(** * ScanGuard: scan orchestration and analysis engine

    A shallow embedding of the server side of the repository
    (port prober, vulnerability correlator, TLS grading, header scoring,
    cloud provider detection, the in-memory store and the scan
    orchestrator), followed by the properties of the specification that
    are stated about them.

    Conventions of the embedding
    - JavaScript numbers that the code only uses as integers (scores,
      ports, key sizes, millisecond time values) are [Z].
    - JavaScript strings are [string]; [toLowerCase] is modelled on the
      letters A-Z, which is all that a comparison against an ASCII
      literal can observe.
    - [T | undefined] and optional fields are [option T]; the JavaScript
      truthiness tests the code applies to them are written out
      ([truthy_str], [truthy_num]).
    - A [Date] is its time value in milliseconds.
    - Identifiers drawn from [randomUUID] are numbered in the order they
      are drawn, so every one of them is fresh.
    - Asynchronous code is written in a state-and-exception monad over
      the store; the URL parser, the clock and what the network answers
      form an explicit environment.  A computation of the monad runs
      without interruption; where the code starts a scan without
      awaiting it, the part that runs during the call and the part left
      to the event loop are two computations. *)

From stdpp Require Import gmap strings.
From Stdlib Require Import ZArith List String Ascii Bool Lia Permutation.
From Stdlib Require Import Numbers.DecimalString.
From Stdlib Require Numbers.DecimalZ.
Import ListNotations.

Local Open Scope string_scope.
Local Open Scope list_scope.
Local Open Scope Z_scope.

(** ** JavaScript primitives *)

Module JS.

(** [c.toLowerCase()] on one code unit. *)
Definition lower_ascii (c : ascii) : ascii :=
  let n := nat_of_ascii c in
  if ((65 <=? n)%nat && (n <=? 90)%nat)%bool then ascii_of_nat (n + 32) else c.

(** [s.toLowerCase()] *)
Fixpoint toLowerCase (s : string) : string :=
  match s with
  | EmptyString => EmptyString
  | String c r => String (lower_ascii c) (toLowerCase r)
  end.
(** * bird-tracker: the reporting core and the record operations of [birdapp]

    A shallow embedding of the Django application under [src/birdapp]:
    the models of [models.py] as records, the tables of the database as
    lists of rows in the order the database yields them, and the views of
    [views/] as functions from a request and a database to a response and
    a database.  Querysets are list operations on the tables; Python sets
    are [gset]s; a Python [while] loop or recursion whose termination
    depends on the stored data takes a fuel argument and returns [None]
    when the fuel runs out. *)

From Stdlib Require Import Ascii.
From stdpp Require Import base option list sorting gmap sets strings pretty.

Local Open Scope Z_scope.

(** ** Data model ([models.py]) *)

(** [datetime.date]: a calendar date.  Python compares dates by
    (year, month, day), lexicographically. *)
Record date := Date { year : Z; month : Z; day : Z }.

Record Location := mkLocation {
  loc_id : Z;
  location_name : string;
  parent_location : option Z
}.

Record Bird := mkBird {
  bird_id : Z;
  english_name : string
}.

Record Trip := mkTrip {
  trip_id : Z;
  trip_name : string;
  start_date : date;
  end_date : date;
  description : string
}.

Record Sighting := mkSighting {
  sighting_id : Z;
  bird : Z;
  location : Z;
  trip : option Z;
  date_seen : date;
  heard_not_seen : bool;
  count : Z;
  notes : string
}.

(** The database: one table per model, primary keys in the [*_id] fields. *)
Record DB := mkDB {
  birds : list Bird;
  locations : list Location;
  trips : list Trip;
  sightings : list Sighting
}.

Global Instance date_eq_dec : EqDecision date.
Proof. solve_decision. Defined.
Global Instance Location_eq_dec : EqDecision Location.
Proof. solve_decision. Defined.
Global Instance Bird_eq_dec : EqDecision Bird.
Proof. solve_decision. Defined.
Global Instance Trip_eq_dec : EqDecision Trip.
Proof. solve_decision. Defined.
Global Instance Sighting_eq_dec : EqDecision Sighting.
Proof. solve_decision. Defined.

(** Closes a decidable goal on closed terms by evaluating its decision
    procedure. *)
Ltac decide_by_compute :=
  lazymatch goal with
  | |- ?P => apply (bool_decide_unpack P); vm_compute; exact I
  end.

(** ** Python values and built-ins the views rely on *)

Module Py.

(** What [request.GET.get(key, default)] can hand to the views: [None],
    a query-string value, or an integer default. *)
Inductive value :=
  | PyNone
  | PyStr (s : string)
  | PyInt (n : Z).

(** [str.isspace] on the ASCII range. *)
Definition is_space (c : ascii) : bool :=
  let n := nat_of_ascii c in
  ((9 <=? n)%nat && (n <=? 13)%nat) || ((28 <=? n)%nat && (n <=? 32)%nat).

Definition digit_of (c : ascii) : option Z :=
  let n := Z.of_nat (nat_of_ascii c) in
  if (48 <=? n) && (n <=? 57) then Some (n - 48) else None.

Fixpoint lstrip (cs : list ascii) : list ascii :=
  match cs with
  | c :: cs' => if is_space c then lstrip cs' else cs
  | [] => []
  end.

Definition strip (cs : list ascii) : list ascii :=
  reverse (lstrip (reverse (lstrip cs))).

(** Decimal digits, single underscores allowed between two digits. *)
Fixpoint digits (acc : Z) (after_digit : bool) (cs : list ascii) : option Z :=
  match cs with
  | [] => if after_digit then Some acc else None
  | c :: cs' =>
      match digit_of c with
      | Some d => digits (10 * acc + d) true cs'
      | None =>
          if bool_decide (c = "_"%char) && after_digit
          then digits acc false cs' else None
      end
  end.

(** [int(s)] for a [str] of ASCII text: surrounding whitespace, an
    optional sign, decimal digits.  [None] is [ValueError].  (Digits and
    whitespace outside ASCII, which Python also accepts, are not in the
    model.) *)
Definition int_of_str (s : string) : option Z :=
  match strip (String.list_ascii_of_string s) with
  | "+"%char :: cs => digits 0 false cs
  | "-"%char :: cs => Z.opp <$> digits 0 false cs
  | cs => digits 0 false cs
  end.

● ● ● ● ●

Instructions to follow - In the listing above, locate the line containing "From Stdlib Require Import ZArith" and the line containing "Definition lower_ascii (c", then transcribe both and every line between them verbatim.

Solution -
From Stdlib Require Import ZArith List String Ascii Bool Lia Permutation.
From Stdlib Require Import Numbers.DecimalString.
From Stdlib Require Numbers.DecimalZ.
Import ListNotations.

Local Open Scope string_scope.
Local Open Scope list_scope.
Local Open Scope Z_scope.

(** ** JavaScript primitives *)

Module JS.

(** [c.toLowerCase()] on one code unit. *)
Definition lower_ascii (c : ascii) : ascii :=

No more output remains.